**WHAT YOU SHOULD DO**: Your answer should be each line of the entries that contains the word "firmware", copied in full.

+ + + + +

(* ===== verification/Flint.v ===== *)
(** * Flint: the boot loader (efi/src/main.rs)

    [flint] reads the kernel's ELF file, copies its segments to memory,
    relocates the copy to the address where it lies, finds the tables of the
    firmware and the disk, and enters the kernel.  The firmware (the uefi
    crate) and the ELF parser (xmas_elf) are an interface. *)

From S2P Require Import Prelude Rvm RamUtil Bytes Memory Kargs Elf.

(** ** The firmware *)

Inductive CfgGuid : Type := ACPI_GUID | ACPI2_GUID | SMBIOS3_GUID | OtherGuid.
#[export] Instance CfgGuid_eq_dec : EqDecision CfgGuid.
Proof. solve_decision. Defined.
Record ConfigTableEntry : Type := mkCfg { cfg_guid : CfgGuid; cfg_address : Z }.

(** A handle of the block protocol: whether it opens, its media, and the
    buffer after [read_blocks] of block 1. *)
Record BlockHandle : Type := mkBlockHandle {
  bh_opens : bool; bh_is_logical_partition : bool; bh_block_size : Z; bh_block1 : option (list Z)
}.

Class Uefi (W : Type) : Type := {
  (* [get_image_file_system], then opening and reading "\unix" *)
  unix_file : W -> option (option (list Z));
  elf_new : list Z -> option ElfFile;
  allocate_pages : Z -> W -> W * option Z;
  free_pages : Z -> Z -> W -> W;
  config_table : W -> list ConfigTableEntry;
  block_handles : W -> option (list BlockHandle);
  exit_boot_services : W -> Z * Z               (* buffer and length of the memory map *)
}.

(** ** The kernel's image *)

Section Load.
Context `{Platform}.

(** [file_binary[offset..][..file_size]] *)
Definition file_slice (file : list Z) (offset file_size : Z) : outcome (list Z) :=
  rest ← slice_from file offset;
  slice rest 0 file_size.

(** [src.copy_to(dst, src.len())] *)
Definition put_bytes (m : Mem) (dst : Z) (src : list Z) : Mem :=
  fun a => if (dst <=? a) && (a <? dst + Z.of_nat (length src)) then nth (Z.to_nat (a - dst)) src 0 else m a.

(** The ends of the segments to load, and the size of the image. *)
Fixpoint load_ends (phs : list ProgramHeader) : outcome (list Z) :=
  match phs with
  | [] => Ret []
  | ph :: phs =>
      if is_load ph then
        e ← uadd 64 (ph_virtual_addr ph) (ph_mem_size ph);
        es ← load_ends phs;
        Ret (e :: es)
      else load_ends phs
  end.

Definition image_size (elf : ElfFile) : outcome Z := ends ← load_ends (program_iter elf); iter_max ends.

Definition load_segment (kbase : Z) (file : list Z) (ph : ProgramHeader) (m : Mem) : outcome (Mem * Segment) :=
  phys_addr ← uadd 64 kbase (ph_virtual_addr ph);
  let seg := mkSegment (ph_virtual_addr ph) (ph_mem_size ph) (ph_flags ph) (ucast 32 (ph_align ph)) in
  let m := zero_bytes m phys_addr (ph_mem_size ph) in
  src ← file_slice file (ph_offset ph) (ph_file_size ph);
  Ret (put_bytes m phys_addr src, seg).

(** The loop over the program headers; the list is the array at [seg_ptr]. *)
Fixpoint load_segments (kbase : Z) (file : list Z) (phs : list ProgramHeader) (m : Mem)
    : outcome (Mem * list Segment) :=
  match phs with
  | [] => Ret (m, [])
  | ph :: phs =>
      if is_load ph then
        '(m, seg) ← load_segment kbase file ph m;
        '(m, segs) ← load_segments kbase file phs m;
        Ret (m, seg :: segs)
      else load_segments kbase file phs m
  end.

(** Address and length of the dynamic section. *)
Fixpoint find_dynamic (phs : list ProgramHeader) : Z * Z :=
  match phs with
  | [] => (0, 0)
  | ph :: phs =>
      if bool_decide (ph_type ph = PhDynamic) then (ph_virtual_addr ph, ph_mem_size ph / size_of_DynEntry)
      else find_dynamic phs
  end.

Record DynVars : Type := mkDynVars { rela_ptr : Z; rela_sz : Z; symtab : Z; strtab : Z }.

Fixpoint parse_dynamic (dynamic : list DynEntry) (v : DynVars) : DynVars :=
  match dynamic with
  | [] => v
  | e :: dynamic =>
      if dy_tag e =? DT_NULL then v
      else if dy_tag e =? DT_RELA then parse_dynamic dynamic (mkDynVars (dy_val e) (rela_sz v) (symtab v) (strtab v))
      else if dy_tag e =? DT_RELASZ then parse_dynamic dynamic (mkDynVars (rela_ptr v) (dy_val e) (symtab v) (strtab v))
      else if dy_tag e =? DT_SYMTAB then parse_dynamic dynamic (mkDynVars (rela_ptr v) (rela_sz v) (dy_val e) (strtab v))
      else if dy_tag e =? DT_STRTAB then parse_dynamic dynamic (mkDynVars (rela_ptr v) (rela_sz v) (symtab v) (dy_val e))
      else parse_dynamic dynamic v
  end.

(** One relocation. *)
Definition apply_rela (kbase symbols : Z) (entry : RelaEntry) (m : Mem) : outcome Mem :=
  let ty := rela_ty entry in
  let sym_idx := Z.shiftr (re_info entry) 32 in
  reloc_addr ← uadd 64 kbase (re_offset entry);
  if ty =? R_REL then Ret (store 8 m reloc_addr (uwrap_add 64 kbase (re_addend entry)))
  else if is_sym_ty ty then
    let sym := read_sym m (symbols + size_of_SymEntry * sym_idx) in
    sym_addr ← uadd 64 kbase (sy_value sym);
    Ret (store 8 m reloc_addr (uwrap_add 64 sym_addr (re_addend entry)))
  else Ret m.

(** [for entry in rela.iter()], from entry [i] on with [n] left. *)
Fixpoint apply_relas (n : nat) (kbase symbols rela i : Z) (m : Mem) : outcome Mem :=
  match n with
  | O => Ret m
  | S n =>
      m ← apply_rela kbase symbols (read_rela m (rela + size_of_RelaEntry * i)) m;
      apply_relas n kbase symbols rela (i + 1) m
  end.

(** From the dynamic section to the end of the relocation. *)
Definition relocate_image (kbase dyn_ptr dyn_len : Z) (m : Mem) : outcome Mem :=
  d ← uadd 64 dyn_ptr kbase;
  let v := parse_dynamic (read_dyns m d (Z.to_nat dyn_len)) (mkDynVars 0 0 0 0) in
  let rela_len := rela_sz v / size_of_RelaEntry in
  rela ← uadd 64 (rela_ptr v) kbase;
  symbols ← uadd 64 (symtab v) kbase;
  apply_relas (Z.to_nat rela_len) kbase symbols rela 0 m.
End Load.

(** ** The tables of the firmware, and the disk *)

(** [acpi_ptr] and [dtb_ptr] *)
Fixpoint scan_config (config : list ConfigTableEntry) (acpi_ptr dtb_ptr : Z) : Z * Z :=
  match config with
  | [] => (acpi_ptr, dtb_ptr)
  | cfg :: config =>
      let isacpi := bool_decide (cfg_guid cfg = ACPI_GUID) && (acpi_ptr =? 0) in
      let isacpi2 := bool_decide (cfg_guid cfg = ACPI2_GUID) in
      let isdtb := bool_decide (cfg_guid cfg = SMBIOS3_GUID) in
      let acpi_ptr' := if (isacpi && (acpi_ptr =? 0)) || isacpi2 then cfg_address cfg else acpi_ptr in
      let dtb_ptr' := if isdtb then cfg_address cfg else dtb_ptr in
      scan_config config acpi_ptr' dtb_ptr'
  end.

(** The bytes of "EFI PART" *)
Definition b_efi_part : list Z := [0x45; 0x46; 0x49; 0x20; 0x50; 0x41; 0x52; 0x54].

Section Flint.
Context `{Platform} {W : Type} `{!Uefi W}.

Definition alloc_pages (n : Z) (w : W) : outcome (W * Z) :=
  let '(w, r) := allocate_pages n w in p ← unwrap r; Ret (w, p).

(** [align_up(n, PAGE_4KIB) / PAGE_4KIB] *)
Definition pages_for (n : Z) : outcome Z := a ← align_up n PAGE_4KIB; udiv a PAGE_4KIB.

(** The file, in memory of its own. *)
Definition read_unix (w : W) : outcome (W * list Z) :=
  match unix_file w with
  | None => Ret (w, [])
  | Some f =>
      file ← unwrap f;
      n ← pages_for (Z.of_nat (length file));
      '(w, _) ← alloc_pages n w;
      Ret (w, file)
  end.

(** The identifier of the first whole disk with a partition table. *)
Fixpoint find_disk (handles : list BlockHandle) (w : W) : outcome (W * list Z) :=
  match handles with
  | [] => Ret (w, replicate 16 0)
  | h :: handles =>
      if negb (bh_opens h) || bh_is_logical_partition h then find_disk handles w
      else
        gpt_header_pages ← pages_for (bh_block_size h);
        '(w, gpt_header_ptr) ← alloc_pages gpt_header_pages w;
        match bh_block1 h with
        | Some gpt_header =>
            sig ← slice gpt_header 0 8;
            if bool_decide (sig = b_efi_part) then uuid ← slice gpt_header 56 16; Ret (w, uuid)
            else find_disk handles (free_pages gpt_header_ptr gpt_header_pages w)
        | None => find_disk handles (free_pages gpt_header_ptr gpt_header_pages w)
        end
  end.

Definition disk_uuid_of (w : W) : outcome (W * list Z) :=
  match block_handles w with Some handles => find_disk handles w | None => Ret (w, replicate 16 0) end.

(** The state in which the kernel is entered: memory, the segment array, the
    arguments and the address that is called. *)
Record Entered : Type := mkEntered { en_mem : Mem; en_segs : list Segment; en_kargs : KargsBlock; en_ignite : Z }.

Definition flint (w : W) (m : Mem) : outcome (W * Entered) :=
  '(w, file_binary) ← read_unix w;
  elf ← unwrap (elf_new file_binary);
  let ep := entry_point elf in
  ksize ← image_size elf;
  kernel_pages ← pages_for ksize;
  '(w, kbase) ← alloc_pages kernel_pages w;
  '(w, seg_ptr) ← alloc_pages 1 w;
  '(m, segs) ← load_segments kbase file_binary (program_iter elf) m;
  let '(dyn_ptr, dyn_len) := find_dynamic (program_iter elf) in
  m ← relocate_image kbase dyn_ptr dyn_len m;
  let '(acpi_ptr, dtb_ptr) := scan_config (config_table w) 0 0 in
  '(w, disk_uuid) ← disk_uuid_of w;
  ignite ← uadd 64 ep kbase;
  let '(layout_ptr, layout_len) := exit_boot_services w in
  let sysinfo := mkKargs (mkKernelInfo ksize ep seg_ptr (Z.of_nat (length segs)) dyn_ptr dyn_len)
                   (mkSysInfo layout_ptr layout_len acpi_ptr dtb_ptr disk_uuid) kbase in
  Ret (w, mkEntered m segs sysinfo ignite).
End Flint.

+ + + + +

**YOUR SOLUTION**:
    firmware and the disk, and enters the kernel.  The firmware (the uefi
(** ** The firmware *)
(** ** The tables of the firmware, and the disk *)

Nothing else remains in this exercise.